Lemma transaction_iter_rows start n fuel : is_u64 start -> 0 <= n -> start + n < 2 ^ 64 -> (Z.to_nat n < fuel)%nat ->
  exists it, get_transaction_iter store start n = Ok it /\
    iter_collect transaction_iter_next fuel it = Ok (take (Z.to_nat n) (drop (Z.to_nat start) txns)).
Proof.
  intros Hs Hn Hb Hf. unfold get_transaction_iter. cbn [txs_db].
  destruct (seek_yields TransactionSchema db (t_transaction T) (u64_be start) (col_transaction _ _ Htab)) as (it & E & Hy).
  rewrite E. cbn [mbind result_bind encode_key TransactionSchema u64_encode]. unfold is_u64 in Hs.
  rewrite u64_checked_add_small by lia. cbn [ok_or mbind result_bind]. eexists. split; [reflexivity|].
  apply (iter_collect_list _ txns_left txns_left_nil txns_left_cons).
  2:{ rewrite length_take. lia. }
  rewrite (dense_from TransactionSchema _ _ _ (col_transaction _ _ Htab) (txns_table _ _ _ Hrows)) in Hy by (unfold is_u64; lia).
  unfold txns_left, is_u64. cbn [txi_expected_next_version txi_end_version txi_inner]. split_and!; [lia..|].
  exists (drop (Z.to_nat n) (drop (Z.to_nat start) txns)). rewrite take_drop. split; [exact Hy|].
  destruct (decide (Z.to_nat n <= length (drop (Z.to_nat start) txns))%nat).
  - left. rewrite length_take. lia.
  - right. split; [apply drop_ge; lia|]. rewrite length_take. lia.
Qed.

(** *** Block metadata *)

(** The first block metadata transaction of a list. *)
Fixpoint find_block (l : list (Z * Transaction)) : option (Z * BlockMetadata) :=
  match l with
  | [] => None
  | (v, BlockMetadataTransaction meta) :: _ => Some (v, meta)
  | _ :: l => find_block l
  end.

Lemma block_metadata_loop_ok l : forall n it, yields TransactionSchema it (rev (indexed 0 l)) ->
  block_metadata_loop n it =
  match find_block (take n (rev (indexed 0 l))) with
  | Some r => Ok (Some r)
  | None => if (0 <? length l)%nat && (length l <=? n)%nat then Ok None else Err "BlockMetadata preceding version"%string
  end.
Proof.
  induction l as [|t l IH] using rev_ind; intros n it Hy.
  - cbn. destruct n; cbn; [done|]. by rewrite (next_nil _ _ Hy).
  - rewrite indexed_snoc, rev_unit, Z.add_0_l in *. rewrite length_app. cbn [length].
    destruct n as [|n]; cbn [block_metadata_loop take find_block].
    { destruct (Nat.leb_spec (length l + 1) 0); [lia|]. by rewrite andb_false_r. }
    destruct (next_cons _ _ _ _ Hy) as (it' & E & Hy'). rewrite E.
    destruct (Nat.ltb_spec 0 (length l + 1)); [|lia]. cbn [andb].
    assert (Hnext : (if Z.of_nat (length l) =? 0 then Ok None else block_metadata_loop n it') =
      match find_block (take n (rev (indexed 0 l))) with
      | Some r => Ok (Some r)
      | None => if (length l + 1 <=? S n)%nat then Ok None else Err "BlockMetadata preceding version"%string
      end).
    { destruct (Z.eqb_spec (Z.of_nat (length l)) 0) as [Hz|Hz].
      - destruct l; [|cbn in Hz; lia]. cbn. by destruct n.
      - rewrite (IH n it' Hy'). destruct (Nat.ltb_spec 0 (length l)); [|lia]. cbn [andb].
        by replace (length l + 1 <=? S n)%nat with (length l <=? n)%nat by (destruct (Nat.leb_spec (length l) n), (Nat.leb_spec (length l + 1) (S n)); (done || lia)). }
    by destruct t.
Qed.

--------------------------------

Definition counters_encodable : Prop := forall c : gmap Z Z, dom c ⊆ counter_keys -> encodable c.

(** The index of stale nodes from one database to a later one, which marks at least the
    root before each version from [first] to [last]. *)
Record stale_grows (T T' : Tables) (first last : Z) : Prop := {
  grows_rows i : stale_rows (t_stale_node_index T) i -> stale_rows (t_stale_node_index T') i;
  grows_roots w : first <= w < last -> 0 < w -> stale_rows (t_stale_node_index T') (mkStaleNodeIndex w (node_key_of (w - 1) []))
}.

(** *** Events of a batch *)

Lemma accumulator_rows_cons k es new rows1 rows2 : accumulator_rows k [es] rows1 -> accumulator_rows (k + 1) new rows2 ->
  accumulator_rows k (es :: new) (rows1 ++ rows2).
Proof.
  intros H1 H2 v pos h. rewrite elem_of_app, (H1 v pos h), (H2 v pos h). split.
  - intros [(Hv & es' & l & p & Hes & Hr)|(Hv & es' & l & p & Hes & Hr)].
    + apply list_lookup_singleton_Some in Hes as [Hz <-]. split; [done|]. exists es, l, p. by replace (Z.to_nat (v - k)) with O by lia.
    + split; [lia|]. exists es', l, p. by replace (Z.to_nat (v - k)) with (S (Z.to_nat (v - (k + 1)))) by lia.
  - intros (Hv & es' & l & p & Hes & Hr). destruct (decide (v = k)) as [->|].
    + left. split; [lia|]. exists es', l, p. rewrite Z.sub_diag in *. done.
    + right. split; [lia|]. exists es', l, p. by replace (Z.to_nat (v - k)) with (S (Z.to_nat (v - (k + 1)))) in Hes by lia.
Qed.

--------------------------------

## Task goal
From the data above, return every line from the line that has "iter_collect transaction_iter_next fuel" up to and including the line that has "destruct (seek_yields TransactionSchema", exactly.

## Answer below
    iter_collect transaction_iter_next fuel it = Ok (take (Z.to_nat n) (drop (Z.to_nat start) txns)).
Proof.
  intros Hs Hn Hb Hf. unfold get_transaction_iter. cbn [txs_db].
  destruct (seek_yields TransactionSchema db (t_transaction T) (u64_be start) (col_transaction _ _ Htab)) as (it & E & Hy).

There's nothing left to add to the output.